- [Work request]: Please output exactly the part of the records below that opens with the line containing "listener's cancellation token, stop" and closes with the line containing "handle_limiter : N", both lines included, and nothing else.

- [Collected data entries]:
Definition is_dash (c : ascii) : bool := bool_decide (c = "-"%char).

Definition sanitize (value : str) (limit : nat) : str :=
  let result := trim_matches is_dash (foldl sanitize_push [] (take limit value)) in
  if bool_decide (result = []) then "device" else result.

(** [&value[..value.len().min(limit)]]: panics inside a UTF-8 sequence. *)
Definition truncate_ascii (value : str) (limit : nat) : option str :=
  let n := Nat.min (length value) limit in
  match value !! n with
  | Some c => if is_cont c then None else Some (take n value)
  | None => Some (take n value)
  end.

Definition system_name (os : str) : str :=
  if bool_decide (os = lit "windows") then "win"
  else if bool_decide (os = lit "macos") then "mac"
  else if bool_decide (os = lit "linux") then "linux"
  else os.

Definition nonblank (s : str) : bool := bool_decide (trim s ≠ []).

(** [system_host_name] of a Unix host, from the contents of [/etc/hostname]. *)
Definition system_host_name (etc_hostname : option str) : option str :=
  s ← etc_hostname;
  let name := trim s in
  if bool_decide (name = []) then None else Some name.

Definition base_device_id (os : str) (computername hostname etc_hostname : option str) : str :=
  let system := system_name os in
  let env := match computername with Some n => Some n | None => hostname end in
  let env := n ← env; if nonblank n then Some n else None in
  let raw_name := match env with
                  | Some n => n
                  | None => default (lit "device") (system_host_name etc_hostname)
                  end in
  system ++ "-" ++ sanitize raw_name (MAX_DEVICE_ID_BYTES - length system - 1).

(** [{suffix:06}] of a suffix below one million. *)
Fixpoint pad_digits (k : nat) (n : N) : str :=
  match k with
  | O => []
  | S k => pad_digits k (n / 10) ++ [ascii_of_N (48 + n mod 10)]
  end.
(** ** Tokio's semaphore *)

Class Semaphore (S : Type) := {
  sem_new : N → S;
  available : S → N;
  try_acquire_many : S → N → option S;
  sem_release : S → N → S;
  available_new : ∀ n, available (sem_new n) = n;
  try_acquire_ok : ∀ s n s', try_acquire_many s n = Some s' → n <= available s ∧ available s' = available s - n;
  try_acquire_fails : ∀ s n, try_acquire_many s n = None → available s < n;
  available_release : ∀ s n, available (sem_release s n) = available s + n }.

Definition try_acquire {S} `{Semaphore S} (s : S) : option S := try_acquire_many s 1.

#[global] Instance counter_semaphore : Semaphore N.
Proof.
  refine {| sem_new := λ n, n; available := λ s, s;
            try_acquire_many := λ s n, if n <=? s then Some (s - n) else None;
            sem_release := λ s n, s + n |}; intros; simpl in *.
  - done.
  - destruct (n <=? s) eqn:E; simplify_eq. bsimpl. done.
  - destruct (n <=? s) eqn:E; simplify_eq. by bsimpl.
  - done.
Defined.

(** ** [ResourceBudget] *)

Record ResourceBudget (S : Type) := {
  data_streams : S;
  udp_sessions : S;
  queued_udp_bytes : S }.
Arguments data_streams {_}. Arguments udp_sessions {_}. Arguments queued_udp_bytes {_}.

Section budget.
Context {S : Type} `{Semaphore S}.

Definition ResourceBudget_new : ResourceBudget S :=
  {| data_streams := sem_new MAX_DATA_STREAMS;
     udp_sessions := sem_new MAX_UDP_SESSIONS;
     queued_udp_bytes := sem_new MAX_QUEUED_UDP_BYTES |}.

Definition try_data_stream (b : ResourceBudget S) : option (ResourceBudget S) :=
  s ← try_acquire (data_streams b);
  Some {| data_streams := s; udp_sessions := udp_sessions b;
          queued_udp_bytes := queued_udp_bytes b |}.

Definition try_udp_session (b : ResourceBudget S) : option (ResourceBudget S) :=
  s ← try_acquire (udp_sessions b);
  Some {| data_streams := data_streams b; udp_sessions := s;
          queued_udp_bytes := queued_udp_bytes b |}.
Lemma sessions_ok_delete st id :
  sessions_ok st → sessions_ok (with_sessions st (delete id (sessions st))).
Proof.
  intros [H1 H2 H3]. constructor; simpl.
  - intros i s Hs. apply lookup_delete_Some in Hs as [_ Hs]. eauto.
  - intros i j s t Hs Ht. apply lookup_delete_Some in Hs as [_ Hs].
    apply lookup_delete_Some in Ht as [_ Ht]. eauto.
  - etransitivity; [apply map_subseteq_size, delete_subseteq|done].
Qed.

(** The locked state after a session left. *)
Lemma inv_remove rt id :
  runtime_inv rt →
  let st := release_session (with_sessions (state rt) (delete id (sessions (state rt)))) id in
  owners_ok st ∧ sessions_ok st ∧ tokens_ok (owners st) (next_token rt) (cancelled rt).
Proof.
  intros (Ho & Hs & Ht). split_and!.
  - by apply owners_ok_release.
  - eapply sessions_ok_ext; [| |apply (sessions_ok_delete (state rt) id Hs)]; done.
  - eapply tokens_ok_sub; [|exact Ht]. intros n x Hx. by apply release_lookup in Hx as [? _].
Qed.

Lemma unregister_inv rt id : runtime_inv rt → runtime_inv (unregister rt id).
Proof. intros Hi. unfold unregister. destruct (_ !! id); [|done]. by apply (inv_remove rt id). Qed.

Lemma disconnect_inv rt id b rt' : runtime_inv rt → disconnect rt id = (b, rt') → runtime_inv rt'.
Proof.
  intros Hi. unfold disconnect. destruct (_ !! id); intros [= <- <-]; [|done].
  by apply (inv_remove rt id).
Qed.

Lemma sessions_ok_services st id s m :
  sessions st !! id = Some s → sessions_ok st →
  sessions_ok (with_sessions st (<[id := with_services s m]> (sessions st))).
Proof.
  intros Hid [H1 H2 H3].
  assert (Hs : ∀ i t, <[id := with_services s m]> (sessions st) !! i = Some t →
    ∃ t0, sessions st !! i = Some t0 ∧ session_group t0 = session_group t ∧
          session_digest t0 = session_digest t ∧ device_id t0 = device_id t).
  { intros i t Ht. destruct (decide (id = i)) as [<-|Hne].
    - rewrite lookup_insert_eq in Ht. simplify_eq. eauto.
    - rewrite lookup_insert_ne in Ht by done. eauto. }
  constructor; simpl.
  - intros i t Ht. apply Hs in Ht as (t0 & Ht & <- & <- & _). eauto.
  - intros i j t u Ht Hu. apply Hs in Ht as (t0 & Ht & _ & _ & <-).
    apply Hs in Hu as (u0 & Hu & _ & _ & <-). eauto.
  - rewrite map_size_insert_Some; eauto.
Qed.
(* ===== verification/Listeners.v ===== *)
(** * Listeners: [ListenerManager], [reload_server] of
    [gaterust-tunnel/src/server/mod.rs] and [server/endpoint.rs]

    The manager of the public listeners and the hot reload of the server.  A
    listener's cancellation token, stop channel and task are one identity,
    [handle_id]; a rate limiter is the identity of its shared cell.  Binding a
    socket is an oracle [bind] asked once per attempt, so the same address may
    fail now and succeed later; loading certificates, binding and rebinding
    the QUIC socket are parameters as well. *)

From stdpp Require Import sorting.
From S2P Require Import Prelude RustStr Net TunnelConfig Protocol TunnelRuntime.

(** ** State *)

Record ListenerHandle := {
  handle_config : ServerTunnelConfig;
  handle_id : N;
  handle_limiter : N }.

Record LimiterEntry := { entry_limit : option N; entry_limiter : N }.

Record ListenerManager := {
  lm_runtime : TunnelRuntime;
  limiters : gmap str LimiterEntry;
  active : gmap str ListenerHandle;
  retired : list N;
  (** identities and bind attempts used so far *)
  next_id : N;
  attempts : N }.

Definition ListenerManager_new (rt : TunnelRuntime) : ListenerManager :=
  {| lm_runtime := rt; limiters := ∅; active := ∅; retired := []; next_id := 0; attempts := 0 |}.

Definition same_listener (current updated : ServerTunnelConfig) : bool :=
  bool_decide (tunnel_name current = tunnel_name updated)
  && bool_decide (tunnel_kind current = tunnel_kind updated)
  && bool_decide (tunnel_bind current = tunnel_bind updated)
  && bool_decide (limit_bps current = limit_bps updated)
  && match tunnel_kind current with
     | Tcp | Socks5 => max_connections current =? max_connections updated
     | Udp => (max_udp_sessions current =? max_udp_sessions updated)
              && (udp_idle_seconds current =? udp_idle_seconds updated)
     end.

(** [configs]: the configurations of the active listeners. *)
Definition lm_configs (m : ListenerManager) : list ServerTunnelConfig :=
  map (λ kv, handle_config kv.2) (map_to_list (active m)).

Definition set_active (m : ListenerManager) (a : gmap str ListenerHandle) : ListenerManager :=
  {| lm_runtime := lm_runtime m; limiters := limiters m; active := a; retired := retired m;
     next_id := next_id m; attempts := attempts m |}.
Definition set_limiters (m : ListenerManager) (l : gmap str LimiterEntry) : ListenerManager :=
  {| lm_runtime := lm_runtime m; limiters := l; active := active m; retired := retired m;
     next_id := next_id m; attempts := attempts m |}.
Definition set_runtime (m : ListenerManager) (rt : TunnelRuntime) : ListenerManager :=
  {| lm_runtime := rt; limiters := limiters m; active := active m; retired := retired m;
     next_id := next_id m; attempts := attempts m |}.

- [Output for this task]:
    listener's cancellation token, stop channel and task are one identity,
    [handle_id]; a rate limiter is the identity of its shared cell.  Binding a
    socket is an oracle [bind] asked once per attempt, so the same address may
    fail now and succeed later; loading certificates, binding and rebinding
    the QUIC socket are parameters as well. *)

From stdpp Require Import sorting.
From S2P Require Import Prelude RustStr Net TunnelConfig Protocol TunnelRuntime.

(** ** State *)

Record ListenerHandle := {
  handle_config : ServerTunnelConfig;
  handle_id : N;
  handle_limiter : N }.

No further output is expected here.